During WWII, no U.S. women were allowed to participate directly in combat, though many found themselves in combat situations throughout the duration of the war. The legislation was sponsored by Rep. Martha McSally, R-Arizona, herself a retired Air Force pilot who was the first female fighter pilot in US history to fly in combat.
Harmon’s ashes were laid to rest at a funeral service with military honors. But since the women were technically civilians, the US Army that employed them would not allow the US flag to be put on the coffin of fallen pilots. “I’m humbled every time I think of the legacy of the WASPs”. And when the war was winding down, the WASPs were dismissed and their jobs were given back to male military pilots.
Things did get better for the women after many former WASPS successfully fought to be recognized as a military organization.
In the end it took an Act of Congress to open the cemetery to the WASPs once again. WASPs won the right to an Arlington burial in a de facto Army ruling in 2002, as The Christian Science Monitor previously reported. “There was a lot of hostility and people who wanted us to fail”, the congresswoman said of the effort to restore the WASPs’ rights.
Harmon was a member of the Women Airforce Service Pilots, or WASP.

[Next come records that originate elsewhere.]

(** handleFolderUpload (app.js 118-203): the new [this.files], the events
    of the size check, and how the handler ended.

    After validateFolderStructure the [try] block goes on (165-182):
    autoFillConfiguration writes the form (embedded below, on the form),
    the status lines are set, countFolders counts, and displayFolderTree
    shows the folder.  Of these only displayFolderTree can throw:
    buildFileTree (341-363) keeps the files of a directory in an array
    under the key [_files] of a JavaScript object whose other keys are the
    sub-folders, so a sub-folder named [_files] that is met before a file
    of the same directory makes [current._files.push] fail, and
    renderFileTree (368-396) then calls [forEach] on what it finds under
    that key; other path segments meet the properties every object
    inherits.  The exception is caught by the same [catch], which resets
    [this.files].  The embedding takes the answer of that call as its
    first argument: [displayFolderTree files] is [true] when the call
    returns for the uploaded list and [false] when it throws. *)
Definition handleFolderUpload (displayFolderTree : list File.t -> bool)
  (st : Files.t) (files : list File.t)
  : Files.t * list Event * Outcome :=
  match files with
  | [] => (st, [], Ignored)
  | first :: _ =>
      let folderPath := orElse (File.webkitRelativePath first) (File.name first) in
      let folderName := hd EmptyString (split "/" folderPath) in
      let total := sumSizes files in
      let st := Files.setFolder st folderName (sanitizeFolderName folderName) total in
      if (maxSize <? total)%N then (Files.empty, [], Failed FolderTooLarge)
      else
        let events :=
          if (warnSize <? total)%N then [LargeFolderWarning; Delay 1000] else [] in
        let st := processAllFiles st files in
        match validateFolderStructure st with
        | Some e => (Files.empty, events, Failed e)
        | None =>
            if displayFolderTree files then (st, events, Loaded)
            else (Files.empty, events, Failed DisplayFailed)
        end
  end.

(** The reference processFile stores for a file. *)
Definition refOf (file : File.t) : Ref.t :=
  Ref.mk (getRelativePath file) (File.content file) file.

(** The tests of the loop, as predicates on a file of the list. *)
Definition isRootDocument (file : File.t) : bool :=
  String.eqb (getRelativePath file) "index.html".

Definition isStylesheet (file : File.t) : bool :=
  endsWith ".css" (getRelativePath file).

Definition isScript (file : File.t) : bool :=
  let p := getRelativePath file in
  endsWith ".js" p && negb (String.eqb p "index.html") &&
  negb (includes "node_modules" p) && negb (includes "dist" p).

(** ** The record [this.config] (app.js 657-672) *)

Module Config.
Record t := mk {
  name : string;
  shortName : string;
  appId : string;
  folderName : string;
  description : string;
  themeColor : string;
  backgroundColor : string;
  startUrl : string;
  scope : string;
  display : string;
  orientation : string;
  cacheStrategy : string;
  enableOffline : bool;
  enableNotifications : bool
}.
End Config.

(** ** JSON.stringify(value, null, 2) *)

(** The values the program serializes: strings, arrays and objects (an
    object keeps its members in insertion order). *)
#[warnings="-register-all"]
Inductive JSON : Type :=
  | JString (s : string)
  | JArray (items : list JSON)
  | JObject (members : list (string * JSON)).

Definition backslash : string := "\".

Definition hexDigit (n : nat) : string :=
  String.substring n 1 "0123456789abcdef".

(** QuoteJSONString, one character at a time. *)
Definition jsonEscape (c : ascii) : string :=
  let n := nat_of_ascii c in
  if Nat.eqb n 34 then backslash ++ dquote
  else if Nat.eqb n 92 then backslash ++ backslash
  else if Nat.eqb n 8 then backslash ++ "b"
  else if Nat.eqb n 9 then backslash ++ "t"
  else if Nat.eqb n 10 then backslash ++ "n"
  else if Nat.eqb n 12 then backslash ++ "f"
  else if Nat.eqb n 13 then backslash ++ "r"
  else if Nat.ltb n 32 then backslash ++ "u00" ++ hexDigit (n / 16) ++ hexDigit (n mod 16)
  else String c EmptyString.

Fixpoint jsonEscapeAll (s : string) : string :=
  match s with
  | EmptyString => EmptyString
  | String c r => jsonEscape c ++ jsonEscapeAll r
  end.

Definition jsonQuote (s : string) : string :=
  dquote ++ jsonEscapeAll s ++ dquote.

(** SerializeJSONProperty with gap ["  "]; [indent] is the current
    indentation. *)
Fixpoint stringify (indent : string) (v : JSON) : string :=
  let inner := indent ++ "  " in
  let separator := "," ++ newline ++ inner in
  match v with
  | JString s => jsonQuote s
  | JArray [] => "[]"
  | JArray items =>
      "[" ++ newline ++ inner
          ++ join separator (map (stringify inner) items)
          ++ newline ++ indent ++ "]"
  | JObject [] => "{}"
  | JObject members =>
      "{" ++ newline ++ inner
          ++ join separator
               (map (fun kv => jsonQuote (fst kv) ++ ": " ++ stringify inner (snd kv))
                    members)
          ++ newline ++ indent ++ "}"
  end.

(** Property access on an object and on a string-valued member. *)
Definition member (key : string) (v : JSON) : option JSON :=
  match v with
  | JObject members => assoc key members
  | _ => None
  end.

Definition stringMember (key : string) (v : JSON) : option string :=
  match member key v with
  | Some (JString s) => Some s
  | _ => None
  end.

(** ** generateManifest (app.js 729-759) *)

Definition iconSizes : list nat := [72; 96; 128; 144; 152; 192; 384; 512].

Definition iconEntry (size : nat) : JSON :=
  JObject
    [ ("src", JString ("icons/icon-" ++ showNat size ++ "x" ++ showNat size ++ ".png"));
      ("sizes", JString (showNat size ++ "x" ++ showNat size));
      ("type", JString "image/png");
      ("purpose", JString (if Nat.leb 192 size then "any maskable" else "any")) ].

(** The object [manifest] when it is serialized. *)
Definition manifestObject (config : Config.t) : JSON :=
  JObject
    [ ("id", JString (Config.appId config));
      ("name", JString (Config.name config));
      ("short_name", JString (Config.shortName config));
      ("description", JString (Config.description config));
      ("start_url", JString (Config.startUrl config));
      ("scope", JString (Config.scope config));
      ("display", JString (Config.display config));
      ("orientation", JString (Config.orientation config));
      ("theme_color", JString (Config.themeColor config));
      ("background_color", JString (Config.backgroundColor config));
      ("icons", JArray (map iconEntry iconSizes));
      ("categories", JArray [JString "utilities"; JString "productivity"]) ].

Definition generateManifest (config : Config.t) : string :=
  stringify EmptyString (manifestObject config).

(** ** The service worker (app.js 764-1013) *)

(** The template literal of generateCacheFirstStrategy, line by line. *)
Definition cacheFirstTemplate (config : Config.t) : list string :=
  [ "    // Cache First Strategy - Serves cached content immediately";
    "    if (event.request.method !== 'GET') {";
    "        return;";
    "    }";
    "";
    "    event.respondWith(";
    "        caches.match(event.request)";
    "            .then(cachedResponse => {";
    "                if (cachedResponse) {";
    "                    return cachedResponse;";
    "                }";
    "";
    "                return fetch(event.request).then(response => {";
    "                    if (!response || response.status !== 200 || response.type !== 'basic') {";
    "                        return response;";
    "                    }";
    "";
    "                    const responseToCache = response.clone();";
    "                    caches.open(CACHE_NAME).then(cache => {";
    "                        cache.put(event.request, responseToCache);";
    "                    });";
    "";
    "                    return response;";
    "                }).catch(error => {" ] ++
  [ "                    " ++
    (if Config.enableOffline config then
       unlines
         [ "";
           "                    if (isNavigationRequest(event.request)) {";
           "                        return caches.match(OFFLINE_URL);";
           "                    }" ]
     else EmptyString) ] ++
  [ "                    throw error;";
    "                });";
    "            })";
    "    );" ].

(** generateCacheFirstStrategy (app.js 873-906) *)
Definition generateCacheFirstStrategy (config : Config.t) : string :=
  unlines (cacheFirstTemplate config).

But a month before she died, then-Army Secretary John McHugh decided that WASPs did not qualify for inclusion at Arlington – and never should have.
Harmon’s relatives appealed for a change in policy, the Post reports. But her family had to fight to get her buried at Arlington.
“Everyone was horrified”, says Rickman. A story about it by the Associated Press sparked a campaign to have the ban reversed, fuelled by a change.org petition that garnered no fewer than 175,000 signatures. With the help of WASP historians like Rickman and several Congressional allies, they fulfilled Harmon’s wishes. US Rep. Martha McSally (R) of Arizona, a former military fighter pilot herself, recalls learning that WASPs were not permitted to be buried at Arlington. McSally made sure she was in attendance for Wednesday’s funeral.
“I was just shocked”, said Kruse, who now lives in Pompano Beach, Fla. On May 20, 2016, President Obama signed H.R.4336, an act to provide for the inurnment in Arlington National Cemetery of the remains of those whose service has been determined to be active service.
Lt. Col. Caroline Jensen, an Air Force reservist with more than 200 combat hours who was the Thunderbirds’ first flying mom, said she is one of the Harmon Air Force granddaughters. “In a way, we’ve already grieved, and this now is about closure”.
In all, 38 WASPs were killed during their service – 11 in training and 27 on missions.